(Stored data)

(** The members of the bitset are the domain of the map. *)
Lemma holds_size : length (members (occupied c)) = size m.
Proof using Hh.
  assert (Hd : dom m = list_to_set (members (occupied c))).
  { apply set_eq. intros i. rewrite elem_of_dom, elem_of_list_to_set.
    unfold members. rewrite list_elem_of_filter, elem_of_seqZ, (h_bitcap _ _ _ Hh). split.
    - intros Hi. pose proof (holds_dom i Hi) as Hr. rewrite (holds_mem i Hr).
      split; [by apply bool_decide_eq_true|lia].
    - intros [Hm Hr]. rewrite holds_mem in Hm by lia. by apply bool_decide_eq_true in Hm. }
  rewrite <- size_dom, Hd. rewrite size_list_to_set; [done|].
  apply NoDup_filter, NoDup_seqZ.
Qed.

Lemma holds_next_fits i n : next c !! i = Some n -> fits 32 n.
Proof using Hh. intros. apply (h_links _ _ _ Hh). by eapply list_elem_of_lookup_2. Qed.
End facts.

Lemma mpmc_new_rep cap :
  0 < cap <= SENTINEL -> exists c, new cap = Ret c /\ rep c ∅ /\ capacity c = cap.
Proof.
  intros Hc. unfold new. rewrite (proj2 (Z.ltb_lt 0 cap)) by lia.
  eexists. split; [done|]. split; [|done]. exists (seqZ 0 cap).
  assert (fits 32 cap) by (unfold fits, SENTINEL in *; lia).
  split; cbn; try done.
  - by rewrite length_replicate.
  - apply initial_next_length.
  - intros x Hx%initial_next_valid; [|done]. apply SENTINEL_fits. lia.
  - rewrite extract_pack_head by fits_tac. by apply initial_chain.
  - apply NoDup_seqZ.
  - intros i. rewrite elem_of_seqZ, bitset_new_mem. intuition lia.
  - by apply bitset_new_wf.
  - intros i. by rewrite lookup_empty, bitset_new_mem, andb_false_r.
Qed.
Lemma observe_ok v old t :
  arg t = v -> ok (set c) (observe v old (version c) t).1 /\
  Forall (list_event m) (observe v old (version c) t).2.
Proof using.
  intros Ha. unfold observe, ok. destruct (_ =? SENTINEL) eqn:E; zbool; cbn;
    (split; [split; [done|]|repeat constructor]); [done|]. by intros.
Qed.

Lemma alloc_inv i sp t s' ver' t' evs :
  threads c !! i = Some t -> in_window c ->
  match at_ t with AddLoad _ | AddLoop _ _ | AddCas _ _ _ => True | _ => False end ->
  run_alloc sp (set c) (version c) t = Some (s', ver', (t', evs)) ->
  goes (mkC s' ver' (<[i := t']> (threads c))) evs.
Proof using Hinv.
  intros Hi Hw Hin Hr. pose proof (alloc_step _ _ _ _ _ _ _ Hin Hr) as Hst.
  pose proof (v_threads _ _ _ Hinv _ _ Hi) as Hok. unfold ok in Hok.
  assert (Hg : ok (set c) t' /\ Forall (list_event m) evs).
  { unfold run_alloc in Hr. destruct (at_ t) as [|v|v old|v old n| | | | | | | | | | | | |] eqn:Hpc;
      try done.
    - pose proof (observe_ok v (free_head (set c)) t Hok) as Ho.
      destruct (observe _ _ _ _). by simplify_eq.
    - destruct Hok as [Ha He]. destruct (_ =? SENTINEL) eqn:E; zbool.
      { simplify_eq. split; [|constructor]. cbn. unfold answered. cbn. auto. }
      destruct (add_loop_link i t v old Hi Hpc E) as [n Hn]. rewrite Hn in Hr. simplify_eq.
      by split; [|constructor].
    - destruct (compare_exchange_weak _ _ _ _) as [w|cur]; [simplify_eq; by repeat constructor|].
      pose proof (observe_ok v cur t Hok) as Ho. destruct (observe _ _ _ _). by simplify_eq. }
  destruct Hg as [Hok' Hev].
  apply (list_step_inv i sp t); try done. by destruct (at_ t).
Qed.
(* ===== verification/PoolAlloc.v ===== *)
(** * PoolAllocator (crates/entangle-transport/src/pool_alloc.rs)

    Fixed-size chunks of a segment, addressed by [PointerOffset]s and handed
    out by an index allocator.  Everything is proved against the
    [IndexAllocator] interface of IndexSet.v; [pool_rep p free live] says that
    the chunks [live] are allocated and the chunks [free] are not. *)
From S2P Require Import Prelude Contracts FreeList IndexSet.
#[local] Open Scope Z_scope.
#[local] Open Scope rust_scope.

Module PoolAllocator.
Import PointerOffset.

Section pool.
Context {A E : Type} `{IndexAllocator A E}.

(** [pub struct PoolAllocator { index_set, chunk_size, segment_id, base_offset }]. *)
Record PoolAllocator := mk {
  index_set : A;
  chunk_size : Z;
  segment_id : Z;
  base_offset : Z;
}.

Definition with_index_set (p : PoolAllocator) (s : A) : PoolAllocator :=
  mk s (chunk_size p) (segment_id p) (base_offset p).

(** [PoolAllocator::new], given what [UniqueIndexSet::new(capacity)] does. *)
Definition new (index_set : outcome A) (chunk_size segment_id base_offset : Z)
    : outcome PoolAllocator :=
  if 0 <? chunk_size then
    let! s := index_set in Ret (mk s chunk_size segment_id base_offset)
  else Panic.

(** [self.base_offset + (index as usize) * self.chunk_size], as [PointerOffset]. *)
Definition chunk_offset (p : PoolAllocator) (idx : Z) : PointerOffset :=
  PointerOffset.new (segment_id p)
    (wrapping_add 64 (base_offset p) (wrapping_mul 64 idx (chunk_size p))).

Definition allocate (p : PoolAllocator) : outcome (result PointerOffset LoanError * PoolAllocator) :=
  let! (r, s) := ia_acquire (index_set p) in
  match r with
  | Err _ => Ret (Err OutOfMemory, with_index_set p s)
  | Ok idx => Ret (Ok (chunk_offset p idx), with_index_set p s)
  end.

Definition chunk_index (p : PoolAllocator) (off : PointerOffset) : Z :=
  let local := wrapping_sub 64 (PointerOffset.offset off) (base_offset p) in
  wrap 32 (local / chunk_size p).

Definition deallocate (p : PoolAllocator) (off : PointerOffset) : outcome PoolAllocator :=
  let! s := ia_release (index_set p) (chunk_index p off) in
  Ret (with_index_set p s).

Definition allocated_count (p : PoolAllocator) : Z := ia_borrowed (index_set p).
Definition capacity (p : PoolAllocator) : Z := ia_capacity (index_set p).
Definition available (p : PoolAllocator) : Z :=
  Z.max 0 (ia_capacity (index_set p) - ia_borrowed (index_set p)).
Definition resolve_offset (p : PoolAllocator) (off : PointerOffset) : Z :=
  PointerOffset.offset off.

(** The chunks fit below [2^48], the range of a [PointerOffset]'s offset. *)
Record geometry (p : PoolAllocator) : Prop := {
  geo_chunk : 0 < chunk_size p;
  geo_seg : fits 16 (segment_id p);
  geo_base : 0 <= base_offset p;
  geo_end : base_offset p + ia_capacity (index_set p) * chunk_size p <= 2 ^ 48;
}.

(** What a client relies on. *)
Record pool_rep (p : PoolAllocator) (free live : list Z) : Prop := {
  pr_rep : ia_rep (index_set p) free live;
  pr_geo : geometry p;
}.

Context `{!IndexAllocatorLaws A E}.

Section geometry.
Context (p : PoolAllocator) (Hg : geometry p).

Lemma chunk_fits i :
  0 <= i < ia_capacity (index_set p) -> fits 48 (base_offset p + i * chunk_size p).
Proof using Hg.
  intros Hi. destruct Hg. unfold fits. split; [nia|].
  assert (i * chunk_size p + chunk_size p <= ia_capacity (index_set p) * chunk_size p) by nia.
  lia.
Qed.

(** No arithmetic of [allocate] overflows or is truncated. *)
Lemma offset_chunk i :
  0 <= i < ia_capacity (index_set p) ->
  PointerOffset.offset (chunk_offset p i) = base_offset p + i * chunk_size p.
Proof using Hg.
  intros Hi. pose proof (chunk_fits i Hi) as Hf. destruct Hg. unfold chunk_offset.
  assert (fits 64 (base_offset p + i * chunk_size p)) by (unfold fits in *; lia).
  assert (0 <= i * chunk_size p) by nia.
  assert (fits 64 (i * chunk_size p)) by (unfold fits in *; lia).
  unfold wrapping_add, wrapping_mul. rewrite (wrap_small 64 (i * _)), wrap_small by done.
  by apply offset_new.
Qed.

Lemma segment_chunk i : PointerOffset.segment_id (chunk_offset p i) = segment_id p.
Proof using Hg.
  destruct Hg. unfold chunk_offset. apply segment_id_new; [done|]. by apply wrap_fits.
Qed.

(** [deallocate] finds the chunk that any byte of it belongs to. *)
Lemma chunk_index_inside off i :
  0 <= i < ia_capacity (index_set p) -> ia_capacity (index_set p) <= 2 ^ 32 ->
  base_offset p + i * chunk_size p <= PointerOffset.offset off
    < base_offset p + (i + 1) * chunk_size p ->
  chunk_index p off = i.
Proof using Hg.
  intros Hi Hc Ho. pose proof (chunk_fits i Hi). destruct Hg. unfold chunk_index, wrapping_sub.
  assert ((i + 1) * chunk_size p <= ia_capacity (index_set p) * chunk_size p) by nia.
  assert (0 <= i * chunk_size p) by nia.
  rewrite (wrap_small 64) by (unfold fits in *; lia).
  replace ((PointerOffset.offset off - base_offset p) / chunk_size p) with i.
  - apply wrap_small. unfold fits. lia.
  - apply (Z.div_unique _ _ _ (PointerOffset.offset off - base_offset p - i * chunk_size p)); nia.
Qed.

Lemma chunk_index_offset i :
  0 <= i < ia_capacity (index_set p) -> ia_capacity (index_set p) <= 2 ^ 32 ->
  chunk_index p (chunk_offset p i) = i.
Proof using Hg.
  intros Hi Hc. apply chunk_index_inside; [done|done|]. rewrite offset_chunk by done.
  destruct Hg. nia.
Qed.

(** Different chunks share no byte. *)
Lemma chunks_disjoint i j b :
  i <> j ->
  base_offset p + i * chunk_size p <= b < base_offset p + (i + 1) * chunk_size p ->
  ~ base_offset p + j * chunk_size p <= b < base_offset p + (j + 1) * chunk_size p.
Proof using Hg. destruct Hg. intros Hne Hi Hj. nia. Qed.
End geometry.

Section operations.
Context (p : PoolAllocator) (free live : list Z) (Hr : pool_rep p free live).

Lemma pool_capacity_bound : 0 < ia_capacity (index_set p) <= 2 ^ 32.
Proof using Hr IndexAllocatorLaws0.
  pose proof (ia_rep_capacity _ _ _ (pr_rep _ _ _ Hr)). unfold SENTINEL in *. lia.
Qed.

Lemma pool_index_bound i : i ∈ free ++ live -> 0 <= i < ia_capacity (index_set p).
Proof using Hr IndexAllocatorLaws0. apply ia_rep_bound, Hr. Qed.

Lemma pool_inj i j :
  i ∈ free ++ live -> j ∈ free ++ live -> chunk_offset p i = chunk_offset p j -> i = j.
Proof using Hr IndexAllocatorLaws0.
  intros Hi%pool_index_bound Hj%pool_index_bound He.
  pose proof pool_capacity_bound.
  rewrite <- (chunk_index_offset p (pr_geo _ _ _ Hr) i),
          <- (chunk_index_offset p (pr_geo _ _ _ Hr) j), He by (done || lia). done.
Qed.
End operations.

Lemma geometry_same p s :
  geometry p -> ia_capacity s = ia_capacity (index_set p) -> geometry (with_index_set p s).
Proof. intros [] Hc. split; cbn; try done. by rewrite Hc. Qed.

Lemma allocate_some p i free live :
  pool_rep p (i :: free) live ->
  exists p', allocate p = Ret (Ok (chunk_offset p i), p') /\ pool_rep p' free (i :: live)
    /\ (forall j, chunk_offset p' j = chunk_offset p j) /\ capacity p' = capacity p.
Proof using IndexAllocatorLaws0.
  intros [Hrep Hg]. destruct (ia_acquire_cons _ _ _ _ Hrep) as (s' & Ha & Hr' & Hc).
  unfold allocate. rewrite Ha. cbn. eexists. split; [done|].
  split; [split; [done|by apply geometry_same]|]. done.
Qed.

Lemma allocate_none p live :
  pool_rep p [] live -> allocate p = Ret (Err OutOfMemory, p).
Proof using IndexAllocatorLaws0.
  intros [Hrep Hg]. destruct (ia_acquire_nil _ _ Hrep) as (e & Ha).
  unfold allocate. rewrite Ha. cbn. by destruct p.
Qed.

Lemma deallocate_some p i free live :
  pool_rep p free (i :: live) ->
  exists p', deallocate p (chunk_offset p i) = Ret p' /\ pool_rep p' (i :: free) live
    /\ (forall j, chunk_offset p' j = chunk_offset p j) /\ capacity p' = capacity p.
Proof using IndexAllocatorLaws0.
  intros Hpr. pose proof (pool_capacity_bound _ _ _ Hpr).
  pose proof (pool_index_bound _ _ _ Hpr i ltac:(apply elem_of_app; right; left)).
  destruct Hpr as [Hrep Hg]. destruct (ia_release_held _ _ _ _ Hrep) as (s' & Ha & Hr' & Hc).
  unfold deallocate. rewrite chunk_index_offset by (done || lia). rewrite Ha. cbn.
  eexists. split; [done|]. split; [split; [done|by apply geometry_same]|]. done.
Qed.

Lemma pool_rep_perm p free live live' :
  pool_rep p free live -> live ≡ₚ live' -> pool_rep p free live'.
Proof using IndexAllocatorLaws0.
  intros [Hrep Hg] Hp. split; [|done]. by eapply ia_rep_held_perm.
Qed.

Lemma pool_counts p free live :
  pool_rep p free live ->
  allocated_count p = Z.of_nat (length live) /\ available p = Z.of_nat (length free).
Proof using IndexAllocatorLaws0.
  intros [Hrep Hg]. pose proof (ia_rep_length _ _ _ Hrep).
  unfold allocated_count, available. rewrite (ia_rep_borrowed _ _ _ Hrep). lia.
Qed.
End pool.
Arguments PoolAllocator A : clear implicits.
End PoolAllocator.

__Your objective__. Only the lines above from the one with "Lemma chunk_fits i" up to and including the one with "Lemma offset_chunk i" should be repeated, exactly as written.

__Result for this exercise__.
Lemma chunk_fits i :
  0 <= i < ia_capacity (index_set p) -> fits 48 (base_offset p + i * chunk_size p).
Proof using Hg.
  intros Hi. destruct Hg. unfold fits. split; [nia|].
  assert (i * chunk_size p + chunk_size p <= ia_capacity (index_set p) * chunk_size p) by nia.
  lia.
Qed.

(** No arithmetic of [allocate] overflows or is truncated. *)
Lemma offset_chunk i :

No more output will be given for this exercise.